Cross-Chain Interoperability Protocol (CCIP) CCIP a protocol for cross-chain applications to connect easily to foreign chains. Instead of these communications being public, ZKML adds zero-knowledge proofs to the exchanged messages to ensure encryption while maintaining the integrity of the action meant to be performed.

ZKML is the central point for privacy between communicating chains. With zero-knowledge being the central piece for cross-chain operations, action integrity and data privacy remains confidential.

Hardware configuration

Graphics Processing Units (GPUs) and Field-Programmable Gate Arrays (FGPAs) significantly improve computational speed when performing zero-knowledge proof generation and verification. GPUs accelerate the parallelized transaction and machine learning tasks. FPGAs are highly versatile and adaptable silicon chips used in a wide range of applications, from digital signal processing to complex computing tasks and everything in between. Unlike Application-Specific Integrated Circuits (ASICs) that are custom manufactured for a specific task, FPGAs can be reprogrammed to perform different functions or tasks after manufacturing.

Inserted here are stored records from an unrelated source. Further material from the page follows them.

(* ===== verification/Negotiation.v ===== *)
(** * d5.go, the negotiation of a tunnel

    [d5CNegotiation.negotiate] (the client) and [d5SNegotiation.negotiate]
    (the server) as programs of [HashedConn.io], line by line: the
    client's request ([Wire.requestAuthAndDHExchange]), the DH reply and
    the cipher ([finishDHExThenSetupCipher]), the parameter block and
    tokens ([validateAndGetTokens], whose parse is [TunParams.parse_params])
    and the hash cross-check; the server's first read and its
    classification ([Wire.classify]), the token resumption
    ([transSession]), the credential check and DH reply
    ([verifyThenDHExchange]) and the parameter block, tokens and
    cross-check ([respondTestWithToken]).  Every [ThrowErr] is a [Crash].
    RSA, Diffie-Hellman, the authentication back end and the hash stay
    parameters; [AUTH_FAILED] is the value of the [auth] package.

    Section [Handshake] runs the two programs against each other with
    [HashedConn.sys_run]: the request and DH reply ([handshake_read],
    [handshake_request]), the cipher and parameter block
    ([handshake_params]), the cross-check ([cross_prefix], [cross_match],
    [cross_check]), the whole handshake ([handshake_completes]), a refused
    client ([wrong_password_refused]) and a token request
    ([token_resumption]).  The last section instantiates the parameters
    with concrete functions for the witnesses. *)

From stdpp Require Import base list strings gmap.
From Stdlib Require Import ZArith Lia.
From S2P Require Import Prelude Exception Wire TunParams Cipher Session HashedConn.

FPGAs consist of an array of programmable logic blocks and a hierarchy of reconfigurable interconnects that allow the blocks to be wired together, somewhat like many logic gates that can be inter-wired in different configurations. These logic blocks can be configured to perform complex zero-knowledge tasks arguably more powerful than GPUs.

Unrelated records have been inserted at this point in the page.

(* ===== verification/Account.v ===== *)
(** * Account, conditions and clients

    The data the policy checks read: the account document kept as a
    Kubernetes custom object (support/account.js wraps its body), the
    conditions recorded on it (support/conditions/approved.js and
    tosv1.js, with [checkCondition] and the write path of
    support/confirm-tos.js), the OIDC client entity with its [kind] and
    allowed groups (support/check-account-groups.js), and the
    [UserService] interface through which the checks of
    setup-policies.js load an account ([ctx.kubeOIDCUserService.findUser]),
    and the [UserStore] interface through which the routes write one
    (conditions appended, profile fields merged), with the laws the
    Kubernetes store discharges in KubeApi.v.
    These modules are not under src/: they are modelled from the spec. *)

From S2P Require Import Prelude.

(** ** Accounts *)

(** A recorded condition: its name and the fingerprint (checksum) of the
    content the user accepted, when the condition is versioned. *)
Record ConditionRecord := mkConditionRecord {
  cond_name : string;
  cond_checksum : option string;
}.

#[export] Instance ConditionRecord_eq_dec : EqDecision ConditionRecord.
Proof. solve_decision. Defined.

(** The account, as [new Account(body)] builds it from the custom object:
    [metadata.name] is the id, [spec.profile] the profile, and the admin
    flag, conditions and group memberships are set by the store's owner. *)
Record Account := mkAccount {
  accountId : string;
  profile : gmap string string;
  isAdmin : bool;
  conditions : list ConditionRecord;
  groups : gset string;
}.

(** A condition to check: [Approved] is unversioned, [ToSv1] pins the
    checksum of the terms of service currently displayed. *)
Record Condition := mkCondition {
  condition_name : string;
  condition_version : option string;
}.

Definition Approved : Condition := mkCondition "approved" None.
Definition ToSv1 (current_checksum : string) : Condition :=
  mkCondition "tos" (Some current_checksum).

(** A record satisfies a condition when the names match and, for a
    versioned condition, the recorded checksum is the current one. *)
Definition record_satisfies (c : Condition) (r : ConditionRecord) : bool :=
  bool_decide (cond_name r = condition_name c) &&
  match condition_version c with
  | None => true
  | Some v => bool_decide (cond_checksum r = Some v)
  end.

(** [account.checkCondition(condition)]: fail closed, true only when some
    recorded condition satisfies it. *)
Definition checkCondition (a : Account) (c : Condition) : bool :=
  existsb (record_satisfies c) (conditions a).

(** [confirmCondition(accountId, name, checksum)]: append a record. *)
Definition confirmCondition (name : string) (checksum : option string)
    (a : Account) : Account :=
  {| accountId := accountId a; profile := profile a; isAdmin := isAdmin a;
     conditions := conditions a ++ [mkConditionRecord name checksum];
     groups := groups a |}.

(** [confirmTos(ctx, accountId, tosTextChecksum)]. *)
Definition confirmTos (checksum : string) (a : Account) : Account :=
  confirmCondition "tos" (Some checksum) a.

(** ** Clients *)

(** The OIDC client entity: [kind] marks the gateway's middleware clients
    ([OIDCGWMiddlewareClient]); [allowedGroups] is absent when the client
    does not restrict access. *)
Record Client := mkClient {
  clientId : string;
  kind : option string;
  allowedGroups : option (gset string);
}.

Definition OIDCGWMiddlewareClient : string := "OIDCGWMiddlewareClient".

(** [checkAccountGroups(client, account)]. *)
Definition checkAccountGroups (c : Client) (a : Account) : bool :=
  match allowedGroups c with
  | None => true
  | Some gs => bool_decide (gs ∩ groups a ≠ ∅)
  end.

(** ** The account-loading interface *)

(** What [findUser] resolves to: an [Account], [null] or [undefined]. *)
Inductive js_user :=
| UFound (a : Account)
| UNull
| UUndefined.

(** Reading a property of the loaded user ([kubeUser.isAdmin],
    [kubeUser.profile]) throws a [TypeError] on [null] and [undefined]. *)
Definition deref_user (u : js_user) : exc Account :=
  match u with UFound a => Ret a | UNull | UUndefined => throw TypeError end.

(** The service the checks call as [ctx.kubeOIDCUserService]: a store
    state [S] from which [findUser] loads an account by id.  Its law: in a
    well-formed store, a user found under [id] has that id. *)
Class UserService (S : Type) := {
  findUser : S → string → js_user;
  store_wf : S → Prop;
  findUser_id : ∀ s id a, store_wf s → findUser s id = UFound a → accountId a = id;
}.

(** Replace an account's profile. *)
Definition setProfile (a : Account) (prof : gmap string string) : Account :=
  mkAccount (accountId a) prof (isAdmin a) (conditions a) (groups a).

(** The writes the routes perform through [ctx.kubeOIDCUserService]:
    recording a condition (support/confirm-tos.js) and [updateUserSpec],
    which replaces the given profile fields and keeps the others.  Laws:
    the named account changes as [confirmCondition] or the profile merge
    says, an absent account stays absent, other accounts are untouched,
    and well-formed stores stay well-formed. *)
Class UserStore (S : Type) `{!UserService S} := {
  store_confirmCondition : S → string → string → option string → S;
  store_updateProfile : S → string → gmap string string → S;
  store_confirmCondition_self s id n ck a :
    findUser s id = UFound a →
    findUser (store_confirmCondition s id n ck) id = UFound (confirmCondition n ck a);
  store_confirmCondition_absent s id n ck :
    (∀ a, findUser s id ≠ UFound a) →
    findUser (store_confirmCondition s id n ck) id = findUser s id;
  store_confirmCondition_other s id id' n ck :
    id ≠ id' → findUser (store_confirmCondition s id n ck) id' = findUser s id';
  store_updateProfile_self s id p a :
    findUser s id = UFound a →
    findUser (store_updateProfile s id p) id = UFound (setProfile a (p ∪ profile a));
  store_updateProfile_absent s id p :
    (∀ a, findUser s id ≠ UFound a) →
    findUser (store_updateProfile s id p) id = findUser s id;
  store_updateProfile_other s id id' p :
    id ≠ id' → findUser (store_updateProfile s id p) id' = findUser s id';
  store_confirmCondition_wf s id n ck :
    store_wf s → store_wf (store_confirmCondition s id n ck);
  store_updateProfile_wf s id p : store_wf s → store_wf (store_updateProfile s id p);
}.

(** ** Lemmas *)

Section condition_lemmas.
Implicit Types (a : Account) (c : Condition).

Lemma checkCondition_true a c :
  checkCondition a c = true ↔ ∃ r, r ∈ conditions a ∧ record_satisfies c r = true.
Proof.
  unfold checkCondition. rewrite existsb_exists.
  setoid_rewrite list_elem_of_In. done.
Qed.

Lemma checkCondition_confirm a c name ck :
  checkCondition (confirmCondition name ck a) c =
    checkCondition a c || record_satisfies c (mkConditionRecord name ck).
Proof.
  unfold checkCondition, confirmCondition; simpl.
  rewrite existsb_app; simpl. by rewrite orb_false_r.
Qed.

Lemma record_satisfies_tos v ck :
  record_satisfies (ToSv1 v) (mkConditionRecord "tos" ck) = bool_decide (ck = Some v).
Proof. unfold record_satisfies; cbn -[bool_decide]. by rewrite bool_decide_true. Qed.

Lemma record_satisfies_approved_tos ck :
  record_satisfies Approved (mkConditionRecord "tos" ck) = false.
Proof. done. Qed.
End condition_lemmas.

#[export] Hint Rewrite checkCondition_confirm record_satisfies_tos
  record_satisfies_approved_tos : passmower.

(** ** Properties of the condition model *)

(** version pinning.  Accepting the terms with checksum [F1] does not
    satisfy the check of a later version [F2 ≠ F1]: the ToS condition after
    the confirmation holds exactly when it held before. *)
Theorem tos_version_pinning (a : Account) (F1 F2 : string) :
  F1 ≠ F2 →
  checkCondition (confirmTos F1 a) (ToSv1 F2) = checkCondition a (ToSv1 F2).
Proof.
  intros Hne. unfold confirmTos. autorewrite with passmower.
  rewrite bool_decide_eq_false_2 by congruence. apply orb_false_r.
Qed.

Lemma tos_version_pinning_witness :
  "v1"%string ≠ "v2"%string ∧
  checkCondition (confirmTos "v1" (mkAccount "u" ∅ false [] ∅)) (ToSv1 "v2") =
  checkCondition (mkAccount "u" ∅ false [] ∅) (ToSv1 "v2").
Proof. split; [done | apply tos_version_pinning; done]. Defined.

(** Accepting the displayed version satisfies the ToS check. *)
Lemma confirmTos_satisfies (a : Account) (F : string) :
  checkCondition (confirmTos F a) (ToSv1 F) = true.
Proof.
  unfold confirmTos. autorewrite with passmower.
  rewrite bool_decide_eq_true_2 by done. apply orb_true_r.
Qed.

(** Conditions only grow: a satisfied condition stays satisfied. *)
Lemma checkCondition_confirm_mono (a : Account) c name ck :
  checkCondition a c = true → checkCondition (confirmCondition name ck a) c = true.
Proof. intros H. autorewrite with passmower. by rewrite H. Qed.

(** Recording the ToS never approves an account. *)
Lemma confirmTos_approved (a : Account) F :
  checkCondition (confirmTos F a) Approved = checkCondition a Approved.
Proof. unfold confirmTos. autorewrite with passmower. apply orb_false_r. Qed.

(** A client without a group restriction admits every account. *)
Lemma checkAccountGroups_unrestricted c a :
  allowedGroups c = None → checkAccountGroups c a = true.
Proof. unfold checkAccountGroups. by intros ->. Qed.

(** The group check holds iff the account belongs to an allowed group. *)
Lemma checkAccountGroups_spec c gs a :
  allowedGroups c = Some gs →
  checkAccountGroups c a = true ↔ ∃ g, g ∈ gs ∧ g ∈ groups a.
Proof.
  unfold checkAccountGroups. intros ->. rewrite bool_decide_eq_true.
  split.
  - intros Hne. destruct (set_choose_L (gs ∩ groups a)) as [g Hg]; [done|].
    exists g. set_solver.
  - intros (g & ? & ?) Heq. assert (g ∈ gs ∩ groups a) by set_solver.
    rewrite Heq in H1. set_solver.
Qed.

#[export] Hint Resolve confirmTos_satisfies checkCondition_confirm_mono
  checkAccountGroups_unrestricted : passmower.

Section store_lemmas.
Context {S : Type} `{!UserService S} `{!UserStore S}.

End store_lemmas.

Parallel Processing for ZKP Computations GPUs, with their massively parallel architecture, excel in handling computations that can be broken down into smaller, concurrent tasks. This characteristic is particularly advantageous for ZKP computations, which often involve complex mathematical operations that can be parallelized to improve throughput and reduce processing time. For instance, the generation of zero-knowledge proofs involves multiple cryptographic computations that GPUs can perform simultaneously, significantly accelerating the overall process.

On the contrary, FPGAs offer a different set of advantages for ZKP computations. Unlike GPUs, which are designed with a fixed architecture, FPGAs can be configured to match the specific parallel processing needs of ZKP algorithms, potentially offering higher efficiency for particular tasks.

Recommended GPU specifications

• NVIDIA RTX 3080: With 8704 CUDA cores and a memory bandwidth of 760 GB/s, this will offer excellent parallel processing.

• AMD Radeon RX 6800 XT: This features 4608 cores and a 512 GB/s memory bandwidth, this GPU balances power cost and performance.

Recommended FPGA specifications

• Xilinx Virtex UltraScale+ VCU1525: Specifically designed for high-performance acceleration applications, this FPGA is capable of handling complex algorithms and computational tasks, including those required for zero-knowledge proof computations. It features a high number of logic cells, high-bandwidth memory (HBM), and support for high-speed connectivity options, making it ideal for data center applications and cryptographic computations.

• Intel Stratix 10: This offers a range of devices that deliver high levels of performance and capabilities, the Stratix 10 is suitable for demanding computational tasks. It combines the flexibility of programmable logic with the power of integrated system-on-chip (SoC) functionalities, including a quad-core ARM Cortex-A53 processor. Its advanced DSP blocks and high-speed transceivers make it an excellent choice for ZKP computations and other data-intensive applications.